Warga negara yang berani berbeda pendapat oleh Soeharto akan digebuk (baca: dimusnahkan). Negara pun terus memata-matai melalui badan intelijennya setiap perkumpulan yang dianggap mencurigakan. Bila ada indikasi mengancam kepemimpinan Soeharto, aparat dan intelijen tak segan-segan menciduk mereka. Kabar mereka pun lengang dan tak ada seorang pun yang tahu kabar terkininya. Di bawah tekanan ini, membuat gerakan-gerakan prodemokrasi dilakukan secara diam-diam. Tahu-tahu mereka tumpah ruah di jalanan untuk aksi demonstrasi.

Tapi, situasi jauh berbeda setelah Soeharto jatuh. Lebih fenomenal lagi ketika Internet mulai booming di Indonesia. Dulu, negara paling paranoid kalau melihat orang berkumpul. Sebab itu, cara mengontrol warga tak lain dengan jalan membatasi kebebasan mereka untuk berkumpul—dalam bentuk organisasi maupun serikat. Kontrol ketat ini untuk menghindari kudeta, makar, dan hal-hal yang dianggap mengancam negara.

Sekarang, di era media sosial, orang bebas bicara, beropini apa saja, bahkan bebas mengkritik, dan sebagainya. Namun, sebenarnya, kebebasan bicara di media sosial ini bisa menjadi alat pengintaian (surveillance) baru bagi penguasa untuk mengontrol warganya. Semakin kita banyak bicara di media sosial, sebenarnya semakin mudah penguasa mengontrol kita karena semakin banyak data yang bisa diakses.
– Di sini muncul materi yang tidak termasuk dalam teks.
(** ** Failures and scenarios *)

(** A failure that no branch of [createErrorResponse] classifies: it is not
    a validation failure, not an [AppError], and has none of the transport
    codes. *)
Definition unclassified (err : ErrorHandler.thrown) : bool :=
  negb (JS.eq_str (ErrorHandler.prop err "name") "ValidationError")
  && negb (ErrorHandler.instanceof_AppError err)
  && negb (JS.eq_str (ErrorHandler.prop err "code") "ECONNREFUSED")
  && negb (JS.eq_str (ErrorHandler.prop err "code") "ETIMEDOUT")
  && negb (JS.eq_str (ErrorHandler.prop err "name") "TimeoutError")
  && negb (JS.eq_str (ErrorHandler.prop err "code") "ENOENT").

Definition newline : string := String (ascii_of_nat 10) "".

(** An [Error] thrown by a database helper. *)
Definition database_failure : ErrorHandler.thrown :=
  ErrorHandler.mkThrown false
    (<["name" := JStr "Error"]>
      (<["message" := JStr "password authentication failed for user admin"]>
        (<["stack" :=
             JStr ("Error: password authentication failed for user admin" ++ newline
                   ++ "    at connect (/srv/app/modules/db.js:42:11)")]> ∅))).

(** A [ValidationError] as [validateMode] throws it. *)
Definition mode_failure : ErrorHandler.thrown :=
  ErrorHandler.mkThrown false
    (<["name" := JStr "ValidationError"]>
      (<["field" := JStr "mode"]>
        (<["message" := JStr "Mode must be a string"]>
          (<["userMessage" := JStr "Invalid mode: Mode must be a string"]>
            (<["stack" := JStr "ValidationError: Mode must be a string"]> ∅))))).

(** A production deployment: a session secret of 32 characters, verbose
    logging switched on, every data file in place. *)
Definition production_verbose_world : Config.World :=
  Config.mkWorld
    (<["NODE_ENV" := "production"]>
      (<["VERBOSE" := "true"]>
        (<["SESSION_SECRET" := "0123456789abcdef0123456789abcdef"]> ∅)))
    (fun p => p) (fun _ => true) (fun _ => true) (fun n => replicate n Byte.x00).

Definition state_after_init (o : Config.init_outcome) : Config.module_state :=
  match o with
  | Config.Initialized st _ => st
  | _ => Config.mkState None Config.module_heap
  end.

Definition production_verbose_state : Config.module_state :=
  state_after_init
    (Config.initConfig Number_decimal numToString_integral true
       production_verbose_world Config.module_heap).

(** ** Secret projection *)

Definition has_credentials (u : URL) : bool :=
  negb (String.eqb (username u) "") || negb (String.eqb (password u) "").

(** The text [maskUrl] returns for a URL with credentials. *)
Definition masked_form (u : URL) : string :=
  protocol u ++ "//***.***@" ++ host u ++ pathname u.

(** What the projection needs from the URL parser: the placeholder is
    not a URL, and the masked form of a URL is read back as a URL with
    credentials and with the same scheme, host and path. *)
Definition rereads_masked_form (parseURL : string -> option URL) : Prop :=
  parseURL "***" = None
  /\ forall (s : string) (u : URL),
       parseURL s = Some u -> has_credentials u = true ->
       exists u', parseURL (masked_form u) = Some u'
                  /\ has_credentials u' = true
                  /\ masked_form u' = masked_form u.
Model pengawasan baru ini saya sebut dengan istilah “Virtual Panopticon.” Istilah ini saya ambil dari tulisan seorang kolumnis David Engberg. Istilah Panopticon sendiri sudah lama saya kenal dari buku pemikir Michael Foucault. Foucault pun menjumput istilah tersebut dari Jeremy Bentham— filsuf Inggris yang menjadi orang yang pertama kali mempopulerkannya.

Michael Foucault | Sumber: http://www.religionenlibertad.com

Istilah “Panopticon” mengacu pada menara pengawas yang biasa dibangun di tengah-tengah penjara. Pada tahun 1791, Jeremy Bentham mengusulkan sebuah inovasi dalam sebuah arsitektur penjara. Bentham mengusulkan agar penjara diatur dalam sel-sel yang melingkar. Dinding sel dibuat sesolid mungkin. Tujuannya, agar antartahanan tidak bisa saling berkomunikasi. Jendela kecil dibuat di masing-masing sel agar tidak gelap gulita.
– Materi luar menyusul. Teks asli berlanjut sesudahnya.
Lemma populated_lookup sh t i :
  populated sh t -> 0 <= i < grid_size t ->
  exists a, tile_at t i = Some a /\ is_Some (sh !! a).
Proof.
  intros [Hlen Hall] Hi. unfold tile_at.
  rewrite bool_decide_eq_true_2 by lia.
  destruct (lookup_lt_is_Some_2 (tt_tiles t) (Z.to_nat i)) as [a Ha]; [lia|].
  exists a. split; [done|]. rewrite Forall_forall in Hall.
  apply Hall. by eapply list_elem_of_lookup_2.
Qed.

Lemma tile_ptr_Some sh t n h x c :
  populated sh t ->
  0 <= n < shape_at (tt_shape t) 0 -> 0 <= h < shape_at (tt_shape t) 1 ->
  0 <= x < shape_at (tt_shape t) 2 -> 0 <= c < shape_at (tt_shape t) 3 ->
  exists i a, startIndex t n h x c = Some i /\ tile_at t i = Some a /\
              is_Some (sh !! a).
Proof.
  intros Hp Hn Hh Hx Hc.
  destruct (startIndex_Some t n h x c) as (i & Hi & Hr); try done.
  destruct (populated_lookup sh t i) as (a & Ha & Hs); try done.
  by exists i, a.
Qed.

Lemma conv_tile_total op inputs weights outputs N H W iC wC w :
  tiling_ok (shapes (heap w)) inputs weights outputs ->
  0 <= N < shape_at (tt_shape inputs) 0 ->
  0 <= H < shape_at (tt_shape inputs) 1 ->
  0 <= W < shape_at (tt_shape weights) 0 ->
  0 <= iC < shape_at (tt_shape inputs) 3 ->
  0 <= wC < shape_at (tt_shape weights) 3 ->
  is_ok (conv_tile kernel op inputs weights outputs N H W iC wC w).
Proof.
  intros (Hg & Hi & Hw & Ho) HN HH HW HiC HwC.
  destruct Hg as (g1 & g2 & g3 & g4 & g5 & g6 & g7).
  destruct (tile_ptr_Some _ inputs N H 0 iC Hi) as (ii & ai & E1 & E2 & [ti E3]);
    try lia.
  destruct (tile_ptr_Some _ weights W 0 0 wC Hw) as (wi & aw & E4 & E5 & [tw E6]);
    try lia.
  destruct (tile_ptr_Some _ outputs N H 0 W Ho) as (oi & ao & E7 & E8 & [to E9]);
    try lia.
  unfold shapes in E3, E6, E9. rewrite lookup_fmap in E3, E6, E9.
  destruct (heap w !! ai) eqn:F1; [|done].
  destruct (heap w !! aw) eqn:F2; [|done].
  destruct (heap w !! ao) eqn:F3; [|done].
  unfold conv_tile, bind, lift_option, ret, raise, emit, deref, write_data.
  rewrite E1, E4, E7. simpl. rewrite E2, E5, E8. simpl.
  rewrite F1. simpl. rewrite F2. simpl. rewrite F3. simpl. by rewrite F3.
Qed.

Lemma advance_step I Wt iC wC :
  iC < I -> wC < Wt ->
  let p := advance I Wt (iC, wC) in
  iC <= p.1 /\ wC <= p.2 /\
  (chan_measure I Wt p.1 p.2 < chan_measure I Wt iC wC)%nat.
Proof.
  intros Hi Hw. unfold advance, chan_measure.
  repeat case_match; simpl; lia.
Qed.

Lemma chan_loop_total op inputs weights outputs N H W fuel :
  forall iC wC w,
  tiling_ok (shapes (heap w)) inputs weights outputs ->
  0 <= N < shape_at (tt_shape inputs) 0 ->
  0 <= H < shape_at (tt_shape inputs) 1 ->
  0 <= W < shape_at (tt_shape weights) 0 ->
  0 <= iC -> 0 <= wC ->
  (chan_measure (shape_at (tt_shape inputs) 3) (shape_at (tt_shape weights) 3)
                iC wC <= fuel)%nat ->
  is_ok (chan_loop kernel fuel op inputs weights outputs N H W
           (shape_at (tt_shape inputs) 3) (shape_at (tt_shape weights) 3)
           iC wC w).
Proof.
  induction fuel as [|fuel IH]; intros iC wC w Hok HN HH HW HiC HwC Hfuel.
  - simpl. case_match eqn:Hg; [|done].
    apply andb_true_iff in Hg as [?%bool_decide_eq_true ?%bool_decide_eq_true].
    unfold chan_measure in Hfuel. lia.
  - rewrite chan_loop_unfold. case_match eqn:Hg; [|done].
    apply andb_true_iff in Hg as [Hi%bool_decide_eq_true Hw%bool_decide_eq_true].
    pose proof (conv_tile_inv op inputs weights outputs N H W iC wC w) as Hb.
    pose proof (conv_tile_total op inputs weights outputs N H W iC wC w) as Ht.
    destruct (conv_tile kernel op inputs weights outputs N H W iC wC w)
      as [[] w1|f w1]; [|apply Ht; done || lia].
    destruct Hb as (c & ii & wi & oi & Htr & Hc & Hsh & Hfr).
    destruct (advance_step _ _ iC wC Hi Hw) as (A1 & A2 & A3).
    apply IH; try done; try lia. by rewrite Hsh.
Qed.
Lemma guard_true I Wt iC wC :
  iC < I -> wC < Wt -> bool_decide (iC < I) && bool_decide (wC < Wt) = true.
Proof. intros. by rewrite !bool_decide_eq_true_2. Qed.

Lemma guard_false I Wt iC wC :
  ~ (iC < I /\ wC < Wt) -> bool_decide (iC < I) && bool_decide (wC < Wt) = false.
Proof.
  intros Hn. apply andb_false_iff.
  destruct (decide (iC < I)); [right|left]; apply bool_decide_eq_false_2; lia.
Qed.

Lemma schedule_nil I Wt fuel iC wC :
  ~ (iC < I /\ wC < Wt) -> schedule fuel I Wt iC wC = [].
Proof. intros Hn. destruct fuel; simpl; by rewrite guard_false. Qed.

Lemma seqZ_step (m len : Z) : 0 < len -> seqZ m len = m :: seqZ (m + 1) (len - 1).
Proof. intros. by rewrite seqZ_cons. Qed.

(** The cursors of a call are within the channel extents, and never below
    the start: an increment never leaves the range of the extents, so the
    [int] cursors of the source cannot overflow. *)
Lemma schedule_bounds I Wt fuel :
  forall iC wC p, p ∈ schedule fuel I Wt iC wC ->
  iC <= p.1 < I /\ wC <= p.2 < Wt.
Proof.
  induction fuel as [|fuel IH]; intros iC wC p.
  - simpl. case_match; by intros ?%elem_of_nil.
  - rewrite schedule_unfold. case_match eqn:Hg; [|by intros ?%elem_of_nil].
    apply andb_true_iff in Hg as [Hi%bool_decide_eq_true Hw%bool_decide_eq_true].
    intros [->|Hp]%elem_of_cons; [simpl; lia|].
    apply IH in Hp. destruct (advance_step I Wt iC wC Hi Hw) as (A1 & A2 & _).
    lia.
Qed.

(** Equal tile counts: both cursors advance together. *)
Lemma schedule_both I Wt fuel :
  I = Wt -> forall i, (Z.to_nat (I - i) <= fuel)%nat ->
  schedule fuel I Wt i i = (fun j => (j, j)) <$> seqZ i (I - i).
Proof.
  intros ->. induction fuel as [|fuel IH]; intros i Hf.
  - rewrite schedule_nil by lia. by rewrite seqZ_nil by lia.
  - destruct (decide (i < Wt)) as [Hi|Hi].
    + rewrite schedule_unfold, guard_true by done.
      unfold advance. rewrite bool_decide_eq_true_2 by done. simpl.
      rewrite (seqZ_step i) by lia. rewrite fmap_cons, IH by lia.
      do 3 f_equal. lia.
    + rewrite schedule_nil by lia. by rewrite seqZ_nil by lia.
Qed.

(** A single input channel tile: only the weight cursor advances. *)
Lemma schedule_weights I Wt fuel :
  I <> Wt -> I = 1 -> forall i c, i < I -> (Z.to_nat (Wt - c) <= fuel)%nat ->
  schedule fuel I Wt i c = (fun j => (i, j)) <$> seqZ c (Wt - c).
Proof.
  intros Hne H1. induction fuel as [|fuel IH]; intros i c Hi Hf.
  - rewrite schedule_nil by lia. by rewrite seqZ_nil by lia.
  - destruct (decide (c < Wt)) as [Hc|Hc].
    + rewrite schedule_unfold, guard_true by done.
      unfold advance. rewrite bool_decide_eq_false_2 by done.
      rewrite bool_decide_eq_true_2 by done. simpl.
      rewrite (seqZ_step c) by lia. rewrite fmap_cons, IH by lia.
      do 3 f_equal. lia.
    + rewrite schedule_nil by lia. by rewrite seqZ_nil by lia.
Qed.

(** Otherwise: only the input cursor advances. *)
Lemma schedule_inputs I Wt fuel :
  I <> Wt -> I <> 1 -> forall i c, c < Wt -> (Z.to_nat (I - i) <= fuel)%nat ->
  schedule fuel I Wt i c = (fun j => (j, c)) <$> seqZ i (I - i).
Proof.
  intros Hne H1. induction fuel as [|fuel IH]; intros i c Hc Hf.
  - rewrite schedule_nil by lia. by rewrite seqZ_nil by lia.
  - destruct (decide (i < I)) as [Hi|Hi].
    + rewrite schedule_unfold, guard_true by done.
      unfold advance. rewrite !bool_decide_eq_false_2 by done. simpl.
      rewrite (seqZ_step i) by lia. rewrite fmap_cons, IH by lia.
      do 3 f_equal. lia.
    + rewrite schedule_nil by lia. by rewrite seqZ_nil by lia.
Qed.

(** The schedule obeys the reconciliation rule. *)
Lemma schedule_reconcile I Wt fuel :
  forall iC wC, (chan_measure I Wt iC wC <= fuel)%nat ->
  reconcile I Wt iC wC (schedule fuel I Wt iC wC).
Proof.
  induction fuel as [|fuel IH]; intros iC wC Hf.
  - rewrite schedule_nil; [constructor|]; unfold chan_measure in Hf; lia.
  - destruct (decide (iC < I /\ wC < Wt)) as [[Hi Hw]|Hn].
    2:{ rewrite schedule_nil by done. by constructor. }
    rewrite schedule_unfold, guard_true by done.
    pose proof (advance_step I Wt iC wC Hi Hw) as (_ & _ & Hm).
    specialize (IH (advance I Wt (iC, wC)).1 (advance I Wt (iC, wC)).2).
    revert IH Hm. unfold advance.
    destruct (decide (I = Wt)) as [He|He].
    { rewrite bool_decide_eq_true_2 by done. simpl. intros IH Hm.
      apply reconcile_both; try done. apply IH. lia. }
    rewrite bool_decide_eq_false_2 by done.
    destruct (decide (I = 1)) as [H1|H1].
    { rewrite bool_decide_eq_true_2 by done. simpl. intros IH Hm.
      apply reconcile_weights; try done. apply IH. lia. }
    rewrite bool_decide_eq_false_2 by done. simpl. intros IH Hm.
    apply reconcile_inputs; try done. apply IH. lia.
Qed.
Di tengah penjara yang melingkar-lingkar itu, dipasang sebuah menara pengawas. Di menara, ada jendela yang dibuat khusus agar tahanan tak melihat siapa yang ada di menara itu. Dan, dari jendela ini, sang pengawas bisa melihat semua gerak-gerik tahanan tanpa ia terlihat. Sang Pengawas pun berlaku seperti Tuhan di ranah agama sebagai “Sang Maha Penglihat.”

Panopticon dimaksud Bentham sebagai alat pengontrol perilaku semua orang dalam tahanan. Keberadaan menara itu bisa menjadi sebuah “teror” yang memaksa orang-orang di dalamnya tidak melakukan tindakan menyimpang. Termasuk saat menara itu sama sekali kosong melompong alias tidak ada penjaganya. Tahanan akan membatasi perilakunya. Model pengawasan ini juga sering digunakan untuk rumah-rumah sakit, panti-panti sosial, sekolah, dan sebagainya.
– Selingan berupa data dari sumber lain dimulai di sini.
(** ** Growing the heap *)

(** what a call that may grow the heap establishes *)
Definition grow_post (s : state) (L : list (Z * bool)) (sz r : Z) (s' : state) : Prop :=
  exists L' FL' rs, wf s' L' FL' /\ In (r, rs, false) (layout (heap_start s) L') /\ sz <= rs /\
    heap_start s' = heap_start s /\ mem_brk s <= mem_brk s' /\
    (forall q qs, In (q, qs, true) (layout (heap_start s) L) ->
       In (q, qs, true) (layout (heap_start s) L')) /\
    (forall x, x < mem_brk s - WSIZE -> ~ free_region (heap_start s) L x -> mem s' x = mem s x).

(** ** A decision procedure for the invariant on concrete states *)

Fixpoint dseg_b (s : state) (pv : Z) (F : list Z) (nx : Z) : bool :=
  match F with
  | [] => true
  | x :: F' => (get_prev s x =? pv) && (get_next s x =? hd nx F') && dseg_b s x F' nx
  end.

Fixpoint nodup_b (F : list Z) : bool :=
  match F with [] => true | x :: F' => negb (existsb (Z.eqb x) F') && nodup_b F' end.

Definition size_ok_b (b : Z * bool) : bool :=
  (24 <=? fst b) && (fst b mod 8 =? 0) && (fst b <? 2 ^ 32).

Definition blocks_b (s : state) (a : Z) (L : list (Z * bool)) (e : Z) : bool :=
  forallb size_ok_b L && (e =? a + total L) &&
  forallb (fun t => let '(q, qs, al) := t in
             (GET s (HDRP q) =? PACK qs (abit al)) && (GET s (q + qs - DSIZE) =? PACK qs (abit al)))
          (layout a L).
Dalam bukunya Dicipline and Punish (1979), Foucault menandaskan kontrol sekarang ini bisa dilakukan tanpa harus ada kehadiran fisik.  Kontrol dilakukan terus-menerus tanpa tahu siapa yang sebenarnya sedang mengamat-amati diri kita. Hal ini cocok untuk sekali untuk menggambarkan dunia sekarang—dunia yang sedang bereuforia dengan informasi.

Foucault juga mengatakan penindasan di era informasi tidak lagi didominasi kontrol fisik. Tapi, lebih pada pengetahuan lengkap dan observasi. Pemikiran Foucault ini lahir jauh di masa-masa Internet belum seriuh sekarang.

Ide Foucault ini,  menurut David Engberg, menjadi senjata kesayangan kaum Libertarian Siber Posmodern untuk menganalisis situasi masyarakat kontemporer.  Panopticon-panopticon modern dipasang di mana-mana untuk mengontrol perilaku. Di perusahaan-perusahaan, dipasang kamera-kamera pengintai untuk membatasi aktivitas para buruh dan karyawan. Belum lagi kamera pengintai di toko-toko modern, bank-bank, dan bahkan tempat-tempat ibadah.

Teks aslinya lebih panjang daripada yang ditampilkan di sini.